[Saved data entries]

▬▬▬▬▬▬▬▬▬▬

Lemma when_release (b : bool) s :
  (if b then locked_by KMEM (klock s) else unlocked KMEM (klock s)) ->
  exists l, when b (klk (release KMEM)) s = Ret () (set_klock l s) /\ unlocked KMEM l.
Proof.
  intros Hu. destruct b; simpl.
  - destruct (release_locked _ _ Hu) as (l & E & Hl & _). exists l. unfold klk, lift. by rewrite E.
  - exists (klock s). by destruct s.
Qed.

(** Freeing a page puts it at the head of the list. *)
Lemma kfree_run s l v :
  kinv s l -> page v -> v ∉ l ->
  exists s', kfree v s = Ret () s' /\ kinv s' (v :: l) /\ same_outside [v] (ram s) (ram s') /\ use_lock s' = use_lock s.
Proof.
  intros (Hc & Hd & Hp & Hu) Hv Hl. pose proof (page_bounds v Hv) as (? & ? & ?). destruct (page_V2P v Hv) as [_ Hlt].
  unfold kfree. pose proof Hv as [-> ?]. replace (v <? END) with false by lia.
  replace (PHYSTOP <=? V2P v) with false by lia. simpl. unfold memsetk. rewrite bind_modify, bind_get.
  set (s1 := set_ram _ s). destruct (when_acquire (nz (use_lock s1)) s1 Hu) as (l1 & E1 & Hk1).
  rewrite (bind_ret _ _ _ _ _ E1), bind_get. unfold stk. rewrite !bind_modify, bind_get.
  match goal with |- context [when _ _ ?x] => destruct (when_release (nz (use_lock x)) x Hk1) as (l2 & -> & Hk2) end.
  eexists. split; [done|]. assert (same_outside [v] (ram s) (stw (memset (ram s) v 1 PGSIZE) v (freelist s))) as Hs.
  { eapply (same_outside_sub ([v] ++ [v])); [set_solver|]. eapply same_outside_trans; [apply same_outside_memset|].
    apply same_outside_stw; unfold PGSIZE; lia. }
  split; [split_and!; simpl|done].
  - split; [done|]. rewrite ldw_stw. apply (chain_same_outside (ram s) _ _ _ [v]); [done|by constructor|done|set_solver|].
    destruct l as [|p l]; [by rewrite Hc|]. destruct Hc as [Hf ?]. rewrite Hf in *. split; [|done].
    apply Forall_cons in Hp as [Hp _]. apply page_bounds in Hp. rewrite u32_small; [done|]. unfold PGSIZE in *. lia.
  - by constructor.
  - by constructor.
  - done.
Qed.

(** Allocating takes the first page of the list, or fails on the empty list. *)
Lemma kalloc_run s l :
  kinv s l -> exists s', kalloc s = Ret (hd 0 l) s' /\ kinv s' (tail l) /\ ram s' = ram s /\ use_lock s' = use_lock s.
Proof.
  intros (Hc & Hd & Hp & Hu). unfold kalloc. rewrite bind_get.
  destruct (when_acquire (nz (use_lock s)) s Hu) as (l1 & E1 & Hk1).
  rewrite (bind_ret _ _ _ _ _ E1), bind_get. cbv zeta.
  assert (freelist s = hd 0 l) as Hf by (by destruct l; [|destruct Hc]). simpl. rewrite Hf.
  assert (exists s2, when (nz (hd 0 l)) (let* next := ldk (hd 0 l) in modify (set_freelist next)) (set_klock l1 s) = Ret () s2 /\
    ram s2 = ram s /\ klock s2 = l1 /\ use_lock s2 = use_lock s /\ chain (ram s2) (freelist s2) (tail l)) as (s2 & E2 & Hr2 & Hk2 & Hu2 & Hc2).
  { destruct l as [|p l]; simpl; [by eexists|]. apply Forall_cons in Hp as [Hp _]. apply page_bounds in Hp.
    replace (nz p) with true by (unfold nz; lia). eexists. split; [done|]. simpl. by destruct Hc. }
  rewrite (bind_ret _ _ _ _ _ E2), bind_get, Hu2.
  destruct (when_release (nz (use_lock s)) s2) as (l3 & E3 & H3); [by rewrite Hk2|].
  rewrite (bind_ret _ _ _ _ _ E3). eexists. split; [done|]. split; [|done]. split_and!; simpl.
  - done.
  - destruct l; [done|]. by apply NoDup_cons in Hd as [].
  - destruct l; [done|]. by apply Forall_cons in Hp as [].
  - done.
Qed.

(** ** The initial list *)

Lemma freerange_loop_run n s l p vend :
  kinv s l -> 0 <= p -> vend < 2 ^ 32 - PGSIZE -> Z.of_nat n = (vend - p) / PGSIZE ->
  Forall page (pages_from p n) -> (forall q, q ∈ pages_from p n -> q ∉ l) ->
  exists s', freerange_loop (n + 1) p vend s = Ret () s' /\ kinv s' (reverse (pages_from p n) ++ l) /\
    same_outside (pages_from p n) (ram s) (ram s') /\ use_lock s' = use_lock s.
Proof.
  revert s l p. induction n as [|n IH]; intros s l p Hs Hp Hv Hn Hpp Hd; simpl freerange_loop.
  - assert (p <= vend < p + PGSIZE) by (pose proof (Z.div_mod (vend - p) PGSIZE);
      pose proof (Z.mod_pos_bound (vend - p) PGSIZE); unfold PGSIZE in *; lia).
    rewrite u32_small by (unfold PGSIZE in *; lia). replace (_ <=? _) with false by lia.
    eexists. split; [done|]. split; [done|]. split; [apply same_outside_refl|done].
  - assert (p + PGSIZE <= vend) by (pose proof (Z.div_mod (vend - p) PGSIZE);
      pose proof (Z.mod_pos_bound (vend - p) PGSIZE); unfold PGSIZE in *; lia).
    rewrite u32_small by (unfold PGSIZE in *; lia). replace (_ <=? _) with true by lia.
    rewrite pages_from_S in *. apply Forall_cons in Hpp as [Hpp1 Hpp2].
    destruct (kfree_run s l p) as (s1 & E1 & Hs1 & Ho1 & Hu1); [done|done|set_solver|].
    rewrite (bind_ret _ _ _ _ _ E1).
    assert (p ∉ pages_from (p + PGSIZE) n) as Hnp by (rewrite elem_of_pages_from; unfold PGSIZE; intros (i & ? & ?); lia).
    destruct (IH s1 (p :: l) (p + PGSIZE)) as (s2 & E2 & Hs2 & Ho2 & Hu2); [done|unfold PGSIZE; lia|done| |done| |].
    + replace (vend - (p + PGSIZE)) with (vend - p + (-1) * PGSIZE) by lia.
      rewrite Z.div_add by done. lia.
    + intros q Hq. specialize (Hd q). set_solver.
    + exists s2. split; [done|]. rewrite reverse_cons, <- app_assoc. split; [done|]. split; [|congruence].
      by eapply (same_outside_trans [p]).
Qed.

(** The pages of a range the allocator may own are pages. *)
Lemma pages_in_ok vstart vend :
  END <= vstart <= vend -> vend <= KERNBASE + PHYSTOP -> Forall page (pages_in vstart vend).
Proof.
  intros Hs He.
  apply Forall_forall. intros q. unfold pages_in. rewrite elem_of_pages_from. intros (i & Hi & ->).
  destruct (PGROUNDUP_spec vstart) as [Hr Hm]; [unfold KERNBASE, PHYSTOP, PGSIZE in *; lia|].
  set (p := PGROUNDUP vstart) in *. split; [by rewrite Z.mod_add|].
  pose proof (Z.div_mod (vend - p) PGSIZE). pose proof (Z.mod_pos_bound (vend - p) PGSIZE). unfold PGSIZE in *. lia.
Qed.

Lemma freerange_run s l vstart vend :
  kinv s l -> END <= vstart <= vend -> PGROUNDUP vstart <= vend <= KERNBASE + PHYSTOP ->
  (forall q, q ∈ pages_in vstart vend -> q ∉ l) ->
  exists s', freerange vstart vend s = Ret () s' /\ kinv s' (reverse (pages_in vstart vend) ++ l) /\
    same_outside (pages_in vstart vend) (ram s) (ram s') /\ use_lock s' = use_lock s.
Proof.
  intros Hs He Hv Hd.
  assert (0 <= (vend - PGROUNDUP vstart) / PGSIZE) by (apply Z.div_pos; unfold PGSIZE; lia).
  unfold freerange. rewrite Z2Nat.inj_add by lia.
  destruct (PGROUNDUP_spec vstart) as [? _]; [unfold KERNBASE, PHYSTOP, PGSIZE in *; lia|].
  apply freerange_loop_run; [done|unfold KERNBASE in *; lia|unfold KERNBASE, PHYSTOP, PGSIZE in *; lia|lia| |done].
  apply pages_in_ok; lia.
Qed.

(** Every page the allocator may own lies in the range from [END]. *)
Lemma page_in_range v : END <= KERNBASE + PHYSTOP -> page v -> v ∈ pages_in END (KERNBASE + PHYSTOP).
Proof.
  intros He [Hm Hv]. unfold pages_in. rewrite elem_of_pages_from.
  destruct (PGROUNDUP_spec END) as [Hr Hp]; [unfold KERNBASE, PHYSTOP, PGSIZE in *; lia|].
  set (p := PGROUNDUP END) in *. pose proof (Z.div_mod v PGSIZE). pose proof (Z.div_mod p PGSIZE).
  assert ((v - p) mod PGSIZE = 0) by (rewrite Zminus_mod, Hm, Hp; done).
  pose proof (Z.div_mod (v - p) PGSIZE). exists (Z.to_nat ((v - p) / PGSIZE)).
  assert (0 <= (v - p) / PGSIZE) by (unfold PGSIZE in *; lia).
  split; [|unfold PGSIZE in *; lia]. apply Z2Nat.inj_lt; [done|apply Z.div_pos; unfold PGSIZE in *; lia|].
  assert ((KERNBASE + PHYSTOP - p) mod PGSIZE = 0) by (rewrite Zminus_mod, Hp; done).
  pose proof (Z.div_mod (KERNBASE + PHYSTOP - p) PGSIZE). unfold PGSIZE in *. lia.
Qed.

(** ** An allocator *)

(** Booting hands out the memory exactly.  [kinit1] for the first 4 Mbyte
    and [kinit2] for the rest, as main() calls them, put every page between the
    end of the kernel and PHYSTOP on the free list, each once, and touch no
    other memory. *)
Theorem kinit_all_pages s :
  END <= KERNBASE + 4 * EXTMEM - PGSIZE -> cpu_ok (mycpu (klock s)) -> freelist s = 0 ->
  exists s1 s2 l,
    kinit1 END (P2V (4 * 1024 * 1024)) s = Ret () s1 /\
    kinit2 (P2V (4 * 1024 * 1024)) (P2V PHYSTOP) s1 = Ret () s2 /\
    kinv s2 l /\ l ≡ₚ pages_in END (KERNBASE + PHYSTOP) /\
    (forall v, v ∈ l <-> page v) /\ same_outside l (ram s) (ram s2).
Proof.
  intros He Hc Hf. change (P2V (4 * 1024 * 1024)) with (KERNBASE + 4 * EXTMEM). change (P2V PHYSTOP) with (KERNBASE + PHYSTOP).
  set (mid := KERNBASE + 4 * EXTMEM). set (top := KERNBASE + PHYSTOP).
  assert (END <= PGROUNDUP END < END + PGSIZE) as Hr by (apply PGROUNDUP_spec; unfold KERNBASE, EXTMEM, PGSIZE in *; lia).
  assert (PGROUNDUP mid = mid) as Hmid by by apply PGROUNDUP_aligned.
  set (s0 := set_use_lock 0 (set_klock (set_lock KMEM initlock (klock s)) s)).
  destruct (freerange_run s0 [] END mid) as (s1 & E1 & Hi1 & Ho1 & Hu1).
  { split_and!; [done|constructor|constructor|]. split; [done|]. simpl. by rewrite lock_at_set. }
  { unfold mid, EXTMEM, PGSIZE in *. lia. }
  { unfold mid, EXTMEM, PHYSTOP, PGSIZE in *. lia. }
  { set_solver. }
  rewrite app_nil_r in Hi1.
  destruct (freerange_run s1 (reverse (pages_in END mid)) mid top) as (s2 & E2 & Hi2 & Ho2 & _).
  { done. }
  { unfold mid, top, EXTMEM, PHYSTOP, PGSIZE in *. lia. }
  { rewrite Hmid. unfold mid, top, EXTMEM, PHYSTOP in *. lia. }
  { intros q. rewrite elem_of_reverse. unfold pages_in. rewrite !elem_of_pages_from, Hmid. intros (i & _ & ->) (j & Hj & Hij).
    pose proof (Z.div_mod (mid - PGROUNDUP END) PGSIZE). pose proof (Z.mod_pos_bound (mid - PGROUNDUP END) PGSIZE).
    unfold PGSIZE in *. lia. }
  assert (pages_in END top = pages_in END mid ++ pages_in mid top) as Happ.
  { apply pages_in_app; [..|done]; unfold mid, top, KERNBASE, EXTMEM, PHYSTOP, PGSIZE in *; lia. }
  assert (reverse (pages_in mid top) ++ reverse (pages_in END mid) ≡ₚ pages_in END top) as Hperm.
  { rewrite Happ, !reverse_Permutation. apply Permutation_app_comm. }
  exists s1, (set_use_lock 1 s2), (reverse (pages_in mid top) ++ reverse (pages_in END mid)). split_and!; [done| | |done| |].
  - unfold kinit2. by rewrite (bind_ret _ _ _ _ _ E2).
  - done.
  - intros v. rewrite Hperm. split; [|apply page_in_range; unfold EXTMEM, PHYSTOP, PGSIZE in *; lia].
    intros Hv. eapply Forall_forall; [|exact Hv]. apply pages_in_ok; unfold top, EXTMEM, PHYSTOP, PGSIZE in *; lia.
  - eapply same_outside_sub; [|exact (same_outside_trans _ _ _ _ _ Ho1 Ho2)].
    intros q. rewrite !elem_of_app, !elem_of_reverse. tauto.
Qed.

(** What a client of the allocator sees: the pages it holds.  An operation is
    allowed when it frees a held page; an allocation gives a page that is not
    held, or null when every page is. *)
Inductive kop := KAlloc | KFree (v : Z).

Definition kop_allowed (o : kop) (hs : list Z) : Prop :=
  match o with KAlloc => True | KFree v => v ∈ hs end.

Definition kop_spec (o : kop) (hs : list Z) (r : Z) (hs' : list Z) : Prop :=
  match o with
  | KAlloc => if r =? 0 then (hs' = hs /\ (forall v, page v -> v ∈ hs)) else (page r /\ (r ∉ hs) /\ hs' = r :: hs)
  | KFree v => hs ≡ₚ v :: hs'
  end.

Definition kop_run (o : kop) : M kmem Z :=
  match o with KAlloc => kalloc | KFree v => kfree v ;;; ret 0 end.

(** The pages are either free or held, and none is both or twice. *)
Definition krep (s : kmem) (hs : list Z) : Prop :=
  exists l, kinv s l /\ NoDup (l ++ hs) /\ forall v, v ∈ l ++ hs <-> page v.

▬▬▬▬▬▬▬▬▬▬

Activity => Copy the lines above exactly, beginning at the line that has "same_outside (pages_in vstart" and stopping after the line that has "and [kinit2] for", and omit the rest.

Output of the exercise =>
    same_outside (pages_in vstart vend) (ram s) (ram s') /\ use_lock s' = use_lock s.
Proof.
  intros Hs He Hv Hd.
  assert (0 <= (vend - PGROUNDUP vstart) / PGSIZE) by (apply Z.div_pos; unfold PGSIZE; lia).
  unfold freerange. rewrite Z2Nat.inj_add by lia.
  destruct (PGROUNDUP_spec vstart) as [? _]; [unfold KERNBASE, PHYSTOP, PGSIZE in *; lia|].
  apply freerange_loop_run; [done|unfold KERNBASE in *; lia|unfold KERNBASE, PHYSTOP, PGSIZE in *; lia|lia| |done].
  apply pages_in_ok; lia.
Qed.

(** Every page the allocator may own lies in the range from [END]. *)
Lemma page_in_range v : END <= KERNBASE + PHYSTOP -> page v -> v ∈ pages_in END (KERNBASE + PHYSTOP).
Proof.
  intros He [Hm Hv]. unfold pages_in. rewrite elem_of_pages_from.
  destruct (PGROUNDUP_spec END) as [Hr Hp]; [unfold KERNBASE, PHYSTOP, PGSIZE in *; lia|].
  set (p := PGROUNDUP END) in *. pose proof (Z.div_mod v PGSIZE). pose proof (Z.div_mod p PGSIZE).
  assert ((v - p) mod PGSIZE = 0) by (rewrite Zminus_mod, Hm, Hp; done).
  pose proof (Z.div_mod (v - p) PGSIZE). exists (Z.to_nat ((v - p) / PGSIZE)).
  assert (0 <= (v - p) / PGSIZE) by (unfold PGSIZE in *; lia).
  split; [|unfold PGSIZE in *; lia]. apply Z2Nat.inj_lt; [done|apply Z.div_pos; unfold PGSIZE in *; lia|].
  assert ((KERNBASE + PHYSTOP - p) mod PGSIZE = 0) by (rewrite Zminus_mod, Hp; done).
  pose proof (Z.div_mod (KERNBASE + PHYSTOP - p) PGSIZE). unfold PGSIZE in *. lia.
Qed.

(** ** An allocator *)

(** Booting hands out the memory exactly.  [kinit1] for the first 4 Mbyte
    and [kinit2] for the rest, as main() calls them, put every page between the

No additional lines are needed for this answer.